Goal of the exercise: Provide only the number of lines in the records below that include "SpanSetAttributes".

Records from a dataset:
——

(* ===== verification/Otel.v ===== *)
(** * Otel: the OpenTelemetry instrumentation (pkg/otelrabbitmq/otelrabbitmq.go and metrics.go).

    The OpenTelemetry API is not part of the repository: its calls are operations whose answers
    the environment chooses, and its propagators are a parameter.  Providers, tracers, meters,
    instruments, spans and propagators are handles. *)
From S2P Require Import Prelude AmqpData Errors Prog Machine Config Amqp Instr Pool Expand FastPath Carrier.
Local Open Scope string_scope.
Local Open Scope list_scope.
Local Open Scope Z_scope.
Local Open Scope go_scope.

(** ** The OpenTelemetry API *)

Inductive attribute_value : Type :=
| AString (s : string)
| AInt (z : Z)
| ABool (b : bool).

Record KeyValue : Type := mkKeyValue { kv_key : string; kv_value : attribute_value }.

Definition attribute_String (k v : string) : KeyValue := mkKeyValue k (AString v).
Definition attribute_Int (k : string) (v : Z) : KeyValue := mkKeyValue k (AInt v).
Definition attribute_Bool (k : string) (v : bool) : KeyValue := mkKeyValue k (ABool v).

Inductive SpanKind : Type := SpanKindProducer | SpanKindConsumer.

Inductive status_code : Type := codes_Error | codes_Ok.

(** The options of Add and Record: a list of attributes, or a set built from one. *)
Inductive metric_attributes : Type :=
| WithAttributes (attrs : list KeyValue)
| WithAttributeSet (attrs : list KeyValue).

(** A float64 number of seconds: Duration.Seconds of a duration in nanoseconds. *)
Inductive seconds : Type := Seconds (d : Z).

Inductive otelE : Type -> Type :=
(* package otel *)
| GetTracerProvider : otelE nat
| GetMeterProvider : otelE nat
| GetTextMapPropagator : otelE nat
(* TracerProvider, MeterProvider *)
| ProviderTracer (tp : nat) (name : string) : otelE nat
| ProviderMeter (mp : nat) (name : string) : otelE nat
(* Meter; the errors are dropped *)
| MeterInt64Counter (m : nat) (name description : string) : otelE nat
| MeterFloat64Histogram (m : nat) (name unit_ description : string) : otelE nat
(* Tracer, Span *)
| TracerStart (tracer : nat) (ctx : context) (name : string) (kind : SpanKind) (attrs : list KeyValue)
    : otelE (context * nat)
| SpanRecordError (span : nat) (err : error) : otelE unit
| SpanSetStatus (span : nat) (code : status_code) (description : string) : otelE unit
| SpanSetAttributes (span : nat) (attrs : list KeyValue) : otelE unit
| SpanEnd (span : nat) : otelE unit
(* Int64Counter, Float64Histogram *)
| Int64CounterAdd (counter : nat) (ctx : context) (incr : Z) (attrs : metric_attributes) : otelE unit
| Float64HistogramRecord (histogram : nat) (ctx : context) (value : seconds) (attrs : metric_attributes)
    : otelE unit.

(** ** metrics.go *)

Record metrics : Type := mkMetrics { messages : nat; duration : nat; deadLetter : nat }.

Definition newMetrics {E} `{otelE -< E} (m : nat) (prefix : string) : prog E metrics :=
  let! messages := trigger (MeterInt64Counter m (prefix +:+ ".messages.total")
                     "Total RabbitMQ messages processed by the consumer.") in
  let! duration := trigger (MeterFloat64Histogram m (prefix +:+ ".message.duration.seconds") "s"
                     "Time spent processing a RabbitMQ message.") in
  let! deadLetter := trigger (MeterInt64Counter m (prefix +:+ ".deadletter.total")
                       "Total messages sent to the dead-letter queue.") in
  Ret (mkMetrics messages duration deadLetter).

(** ** Construction *)

Definition instrumentationName : string := "github.com/Midwayne/rabbitmq-go/pkg/otelrabbitmq".
Definition defaultMetricPrefix : string := "rabbitmq".

Record config : Type := mkConfig {
  tracerProvider : nat;
  meterProvider : nat;
  propagator : nat;
  metricPrefix : string
}.

(** A func of a *config: the config as the call leaves it. *)
Definition Option_ : Type := config -> config.

(** The arguments are interface values: [None] is nil. *)
Definition WithTracerProvider (tp : option nat) : Option_ := fun c =>
  match tp with
  | Some tp => mkConfig tp (meterProvider c) (propagator c) (metricPrefix c)
  | None => c
  end.

Definition WithMeterProvider (mp : option nat) : Option_ := fun c =>
  match mp with
  | Some mp => mkConfig (tracerProvider c) mp (propagator c) (metricPrefix c)
  | None => c
  end.

Definition WithPropagator (p : option nat) : Option_ := fun c =>
  match p with
  | Some p => mkConfig (tracerProvider c) (meterProvider c) p (metricPrefix c)
  | None => c
  end.

Definition WithMetricPrefix (prefix : string) : Option_ := fun c =>
  if negb (bool_decide (prefix = "")) then
    mkConfig (tracerProvider c) (meterProvider c) (propagator c) prefix
  else c.

Record instrumentation : Type := mkInstrumentation {
  in_tracer : nat;
  in_propagator : nat;
  in_metrics : metrics
}.

(** The loop over the options. *)
Definition apply_options (opts : list Option_) (cfg : config) : config :=
  foldl (fun cfg opt => opt cfg) cfg opts.

Definition New {E} `{otelE -< E} (opts : list Option_) : prog E instrumentation :=
  let! tp := trigger GetTracerProvider in
  let! mp := trigger GetMeterProvider in
  let! prop := trigger GetTextMapPropagator in
  let cfg := apply_options opts (mkConfig tp mp prop defaultMetricPrefix) in
  let! tracer := trigger (ProviderTracer (tracerProvider cfg) instrumentationName) in
  let! meter := trigger (ProviderMeter (meterProvider cfg) instrumentationName) in
  let! ms := newMetrics meter (metricPrefix cfg) in
  Ret (mkInstrumentation tracer (propagator cfg) ms).

(** ** Instrumenting *)

Section instrumentation.
(** The propagators behind their handles, and the text of errors (a dynamic dispatch to Error). *)
Context (propagators : nat -> TextMapPropagator) (Error_ : error -> string).

Section operations.
Context {E : Type -> Type} `{otelE -< E} `{sysE -< E} (in_ : instrumentation).

(** The func literal that StartPublish returns. *)
Definition publishDone (span : nat) (err : option error) : prog E unit :=
  match err with
  | Some err =>
      trigger (SpanRecordError span err) ;;;
      trigger (SpanSetStatus span codes_Error (Error_ err))
  | None => trigger (SpanSetStatus span codes_Ok "")
  end ;;;
  trigger (SpanEnd span).

(** What a func literal captures. *)
Definition publishClosure (span : nat) : callback := mkCallback 1 [CapInt (Z.of_nat span)].

Definition StartPublish_ (ctx : context) (p : PublishContext.t) : prog E started :=
  let! '(ctx, span) := trigger (TracerStart (in_tracer in_) ctx "rabbitmq.publish" SpanKindProducer
    [attribute_String "messaging.system" "rabbitmq";
     attribute_String "messaging.destination.name" (PublishContext.Exchange p);
     attribute_String "messaging.rabbitmq.routing_key" (PublishContext.RoutingKey p);
     attribute_Int "messaging.message.body.size" (PublishContext.BodySize p)]) in
  let headers := Inject (C := headerCarrier) (propagators (in_propagator in_)) ctx (PublishContext.Headers p) in
  Ret (mkStarted ctx (publishClosure span) headers).

(** The func literal that StartConsume returns; of the DeliveryContext it reads the queue and
    the routing key. *)
Definition consumeDone (ctx : context) (span : nat) (startedAt : Z) (queue key : string)
    (res : ConsumeResult.t) : prog E unit :=
  let! status :=
    match ConsumeResult.Err_ res with
    | Some err =>
        trigger (SpanRecordError span err) ;;;
        trigger (SpanSetStatus span codes_Error (Error_ err)) ;;;
        Ret "error"
    | None =>
        trigger (SpanSetStatus span codes_Ok "") ;;;
        Ret "ok"
    end in
  let attrs :=
    [attribute_String "messaging.destination.name" queue;
     attribute_String "messaging.rabbitmq.routing_key" key;
     attribute_String "messaging.process.status" status;
     attribute_Bool "messaging.rabbitmq.acked" (ConsumeResult.Acked res);
     attribute_Bool "messaging.rabbitmq.nacked" (ConsumeResult.Nacked res);
     attribute_Bool "messaging.rabbitmq.requeued" (ConsumeResult.Requeued res);
     attribute_Bool "messaging.rabbitmq.retried" (ConsumeResult.Retried res)] in
  trigger (SpanSetAttributes span attrs) ;;;
  let metricAttrs := WithAttributeSet attrs in
  trigger (Int64CounterAdd (messages (in_metrics in_)) ctx 1 metricAttrs) ;;;
  let! now := trigger TimeNow in
  trigger (Float64HistogramRecord (duration (in_metrics in_)) ctx (Seconds (time_sub now startedAt)) metricAttrs) ;;;
  (if ConsumeResult.DeadLettered res then
     trigger (Int64CounterAdd (deadLetter (in_metrics in_)) ctx 1
       (WithAttributes [attribute_String "messaging.destination.name" queue;
                        attribute_Bool "messaging.non_retryable" (ConsumeResult.NonRetryable res)]))
   else Ret tt) ;;;
  trigger (SpanEnd span).

Definition consumeClosure (ctx : context) (span : nat) (startedAt : Z) (queue key : string) : callback :=
  mkCallback 2 [CapContext ctx; CapInt (Z.of_nat span); CapInt startedAt; CapString queue; CapString key].

(** The context of a consumer span: that of the headers, if there are any. *)
Definition extractedCtx (ctx : context) (headers : Table) : context :=
  if bool_decide (Z.of_nat (size (tbl headers)) > 0) then
    Extract (C := headerCarrier) (propagators (in_propagator in_)) ctx headers
  else ctx.

Definition StartConsume_ (ctx : context) (d : DeliveryContext.t) : prog E started :=
  let ctx := extractedCtx ctx (DeliveryContext.Headers d) in
  let! '(ctx, span) := trigger (TracerStart (in_tracer in_) ctx "rabbitmq.consume" SpanKindConsumer
    [attribute_String "messaging.system" "rabbitmq";
     attribute_String "messaging.destination.name" (DeliveryContext.Queue d);
     attribute_String "messaging.rabbitmq.routing_key" (DeliveryContext.RoutingKey d);
     attribute_String "messaging.operation" "process";
     attribute_Int "messaging.message.body.size" (DeliveryContext.BodySize d);
     attribute_Int "messaging.retry_count" (DeliveryContext.RetryCount d)]) in
  let! startedAt := trigger TimeNow in
  Ret (mkStarted ctx
         (consumeClosure ctx span startedAt (DeliveryContext.Queue d) (DeliveryContext.RoutingKey d))
         (DeliveryContext.Headers d)).

(** The interface rabbitmq.Instrumentation: a call of a func value runs its code on what it
    captured. *)
Definition otel_instr : implementation instrE E :=
  fun X e =>
    match e with
    | StartPublish _ ctx p => StartPublish_ ctx p
    | EndPublish cb err =>
        match cb with
        | mkCallback 1 [CapInt span] => publishDone (Z.to_nat span) err
        | _ => Ret tt
        end
    | StartConsume _ ctx d => StartConsume_ ctx d
    | EndConsume cb res =>
        match cb with
        | mkCallback 2 [CapContext ctx; CapInt span; CapInt startedAt; CapString queue; CapString key] =>
            consumeDone ctx (Z.to_nat span) startedAt queue key res
        | _ => Ret tt
        end
    end.
End operations.

(** The library linked with an OpenTelemetry instrumentation. *)
Definition with_otel {E} `{instrE -< E} `{sysE -< E} (in_ : instrumentation) : implementation E (E +' otelE) :=
  with_instr (F := E +' otelE) (fun _ e => inl1 e) (otel_instr (E := E +' otelE) in_).
End instrumentation.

——

Written answer: 2